§ **WHAT TO DO**
From the line containing "- now rewrite Hr, Hi." down to the line containing "Lemma fold_assign_sets (f" in the records below, reproduce every line exactly, ends included, and omit all others.

§ **DATA PROVIDED**
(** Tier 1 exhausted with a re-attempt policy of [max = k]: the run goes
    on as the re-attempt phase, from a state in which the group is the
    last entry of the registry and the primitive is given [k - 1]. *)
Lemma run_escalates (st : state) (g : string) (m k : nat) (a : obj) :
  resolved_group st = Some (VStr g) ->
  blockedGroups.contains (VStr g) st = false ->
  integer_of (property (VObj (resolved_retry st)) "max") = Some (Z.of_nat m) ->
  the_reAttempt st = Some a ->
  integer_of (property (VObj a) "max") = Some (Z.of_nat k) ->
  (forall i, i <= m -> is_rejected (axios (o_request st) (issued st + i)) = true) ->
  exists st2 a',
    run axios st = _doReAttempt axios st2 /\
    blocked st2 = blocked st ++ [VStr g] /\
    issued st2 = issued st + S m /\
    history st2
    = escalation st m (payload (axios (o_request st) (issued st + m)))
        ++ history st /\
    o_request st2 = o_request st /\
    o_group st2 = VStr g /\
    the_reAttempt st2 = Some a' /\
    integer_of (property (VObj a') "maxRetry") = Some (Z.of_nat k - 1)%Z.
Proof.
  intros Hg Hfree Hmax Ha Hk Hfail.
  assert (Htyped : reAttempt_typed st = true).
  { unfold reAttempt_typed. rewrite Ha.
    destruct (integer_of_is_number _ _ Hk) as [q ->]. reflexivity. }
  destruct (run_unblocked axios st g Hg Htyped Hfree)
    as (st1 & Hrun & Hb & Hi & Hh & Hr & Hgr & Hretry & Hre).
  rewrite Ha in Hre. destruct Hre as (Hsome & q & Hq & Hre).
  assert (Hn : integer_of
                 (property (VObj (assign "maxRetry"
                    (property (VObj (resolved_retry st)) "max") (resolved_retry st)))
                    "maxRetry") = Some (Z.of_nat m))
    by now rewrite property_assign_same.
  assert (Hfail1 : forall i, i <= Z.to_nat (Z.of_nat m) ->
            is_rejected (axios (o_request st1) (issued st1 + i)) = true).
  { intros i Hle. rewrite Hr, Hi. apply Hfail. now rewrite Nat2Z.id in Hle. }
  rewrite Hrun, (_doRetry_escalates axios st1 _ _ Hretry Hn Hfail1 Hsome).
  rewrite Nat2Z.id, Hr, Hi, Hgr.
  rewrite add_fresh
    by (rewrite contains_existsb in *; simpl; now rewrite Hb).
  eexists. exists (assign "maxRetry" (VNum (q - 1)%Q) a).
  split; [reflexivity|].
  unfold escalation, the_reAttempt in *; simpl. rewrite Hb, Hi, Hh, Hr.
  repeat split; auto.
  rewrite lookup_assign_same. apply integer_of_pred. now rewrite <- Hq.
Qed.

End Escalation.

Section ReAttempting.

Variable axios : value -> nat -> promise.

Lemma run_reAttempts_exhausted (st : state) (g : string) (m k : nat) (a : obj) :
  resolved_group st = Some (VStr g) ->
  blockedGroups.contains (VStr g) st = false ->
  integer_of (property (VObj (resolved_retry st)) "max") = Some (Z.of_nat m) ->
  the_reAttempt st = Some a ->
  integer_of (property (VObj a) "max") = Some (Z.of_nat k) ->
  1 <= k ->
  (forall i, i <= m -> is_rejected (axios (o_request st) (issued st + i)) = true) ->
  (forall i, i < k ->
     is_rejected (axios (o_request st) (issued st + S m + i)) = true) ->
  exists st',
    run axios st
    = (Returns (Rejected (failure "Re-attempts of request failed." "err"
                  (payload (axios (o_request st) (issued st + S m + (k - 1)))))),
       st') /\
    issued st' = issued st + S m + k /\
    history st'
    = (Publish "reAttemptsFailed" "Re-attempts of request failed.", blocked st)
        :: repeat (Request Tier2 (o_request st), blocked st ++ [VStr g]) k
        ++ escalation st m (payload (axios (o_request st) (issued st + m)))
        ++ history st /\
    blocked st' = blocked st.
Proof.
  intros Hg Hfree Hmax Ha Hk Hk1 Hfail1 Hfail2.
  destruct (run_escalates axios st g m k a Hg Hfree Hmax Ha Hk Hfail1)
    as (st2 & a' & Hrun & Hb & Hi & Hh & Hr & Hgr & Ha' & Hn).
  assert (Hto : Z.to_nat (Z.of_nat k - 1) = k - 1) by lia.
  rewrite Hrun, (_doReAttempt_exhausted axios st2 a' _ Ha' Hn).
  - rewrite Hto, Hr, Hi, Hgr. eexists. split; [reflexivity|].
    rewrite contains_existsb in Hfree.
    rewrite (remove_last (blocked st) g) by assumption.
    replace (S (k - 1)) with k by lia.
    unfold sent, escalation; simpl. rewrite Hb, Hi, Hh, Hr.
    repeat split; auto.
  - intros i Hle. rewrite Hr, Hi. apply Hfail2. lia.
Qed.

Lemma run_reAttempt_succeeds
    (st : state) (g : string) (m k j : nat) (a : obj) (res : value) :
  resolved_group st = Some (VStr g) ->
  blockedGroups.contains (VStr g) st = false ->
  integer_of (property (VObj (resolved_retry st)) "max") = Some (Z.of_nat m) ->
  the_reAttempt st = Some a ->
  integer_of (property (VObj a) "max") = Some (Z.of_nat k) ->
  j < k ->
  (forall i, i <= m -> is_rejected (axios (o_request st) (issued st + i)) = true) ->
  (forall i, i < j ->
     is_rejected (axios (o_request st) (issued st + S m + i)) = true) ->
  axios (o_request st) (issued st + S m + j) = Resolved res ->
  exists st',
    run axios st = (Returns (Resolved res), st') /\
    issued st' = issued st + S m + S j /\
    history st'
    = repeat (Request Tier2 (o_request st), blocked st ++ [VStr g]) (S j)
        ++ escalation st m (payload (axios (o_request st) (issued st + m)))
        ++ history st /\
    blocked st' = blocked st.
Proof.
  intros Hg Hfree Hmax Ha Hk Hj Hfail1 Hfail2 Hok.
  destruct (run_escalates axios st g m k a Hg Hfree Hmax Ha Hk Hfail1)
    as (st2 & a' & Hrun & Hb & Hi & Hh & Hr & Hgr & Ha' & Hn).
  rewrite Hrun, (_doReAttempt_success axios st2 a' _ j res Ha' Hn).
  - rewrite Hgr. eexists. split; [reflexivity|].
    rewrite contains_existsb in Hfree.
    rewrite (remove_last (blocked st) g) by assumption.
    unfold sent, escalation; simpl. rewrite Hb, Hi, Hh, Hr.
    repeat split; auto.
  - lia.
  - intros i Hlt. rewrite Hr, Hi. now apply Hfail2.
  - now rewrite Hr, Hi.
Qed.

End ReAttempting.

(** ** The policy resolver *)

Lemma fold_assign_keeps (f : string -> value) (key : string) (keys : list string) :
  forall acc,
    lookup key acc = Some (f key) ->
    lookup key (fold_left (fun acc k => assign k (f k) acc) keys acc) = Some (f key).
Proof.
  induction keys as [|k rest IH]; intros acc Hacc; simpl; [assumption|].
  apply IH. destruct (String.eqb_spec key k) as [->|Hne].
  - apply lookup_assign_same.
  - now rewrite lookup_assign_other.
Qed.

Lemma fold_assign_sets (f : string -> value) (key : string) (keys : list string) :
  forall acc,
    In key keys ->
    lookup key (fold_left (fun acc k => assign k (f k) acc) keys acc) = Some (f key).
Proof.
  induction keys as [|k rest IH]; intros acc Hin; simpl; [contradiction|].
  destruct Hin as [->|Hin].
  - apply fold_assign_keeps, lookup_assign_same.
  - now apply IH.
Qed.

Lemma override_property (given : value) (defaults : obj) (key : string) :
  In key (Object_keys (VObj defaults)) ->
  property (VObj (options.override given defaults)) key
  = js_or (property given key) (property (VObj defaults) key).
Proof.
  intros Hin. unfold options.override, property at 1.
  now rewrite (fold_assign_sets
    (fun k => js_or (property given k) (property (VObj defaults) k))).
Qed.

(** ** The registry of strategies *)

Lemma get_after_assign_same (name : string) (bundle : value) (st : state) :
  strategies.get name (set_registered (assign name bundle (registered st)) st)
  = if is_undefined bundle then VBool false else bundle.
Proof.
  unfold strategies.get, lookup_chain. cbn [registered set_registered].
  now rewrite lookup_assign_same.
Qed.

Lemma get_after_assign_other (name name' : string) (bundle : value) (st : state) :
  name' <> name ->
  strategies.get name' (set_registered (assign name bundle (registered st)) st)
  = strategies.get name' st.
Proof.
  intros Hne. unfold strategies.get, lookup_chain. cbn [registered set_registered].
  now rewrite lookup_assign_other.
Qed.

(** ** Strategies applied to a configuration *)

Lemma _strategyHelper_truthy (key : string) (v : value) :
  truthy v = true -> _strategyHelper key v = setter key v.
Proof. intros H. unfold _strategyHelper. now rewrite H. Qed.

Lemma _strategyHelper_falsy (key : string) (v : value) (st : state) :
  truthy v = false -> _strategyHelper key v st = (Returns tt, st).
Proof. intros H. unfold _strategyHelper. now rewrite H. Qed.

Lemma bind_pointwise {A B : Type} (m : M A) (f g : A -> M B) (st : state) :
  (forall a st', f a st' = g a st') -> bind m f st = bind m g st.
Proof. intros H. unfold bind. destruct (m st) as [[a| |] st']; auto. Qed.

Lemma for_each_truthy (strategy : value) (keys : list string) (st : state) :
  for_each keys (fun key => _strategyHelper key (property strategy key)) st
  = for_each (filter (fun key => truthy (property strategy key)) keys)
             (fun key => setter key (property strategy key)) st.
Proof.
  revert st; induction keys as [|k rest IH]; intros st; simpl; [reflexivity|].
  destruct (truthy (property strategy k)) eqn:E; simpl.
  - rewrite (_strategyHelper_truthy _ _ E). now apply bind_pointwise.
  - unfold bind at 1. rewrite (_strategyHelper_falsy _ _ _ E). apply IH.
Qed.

§ **TASK RESULT**
  - now rewrite Hr, Hi.
Qed.

End ReAttempting.

(** ** The policy resolver *)

Lemma fold_assign_keeps (f : string -> value) (key : string) (keys : list string) :
  forall acc,
    lookup key acc = Some (f key) ->
    lookup key (fold_left (fun acc k => assign k (f k) acc) keys acc) = Some (f key).
Proof.
  induction keys as [|k rest IH]; intros acc Hacc; simpl; [assumption|].
  apply IH. destruct (String.eqb_spec key k) as [->|Hne].
  - apply lookup_assign_same.
  - now rewrite lookup_assign_other.
Qed.

Lemma fold_assign_sets (f : string -> value) (key : string) (keys : list string) :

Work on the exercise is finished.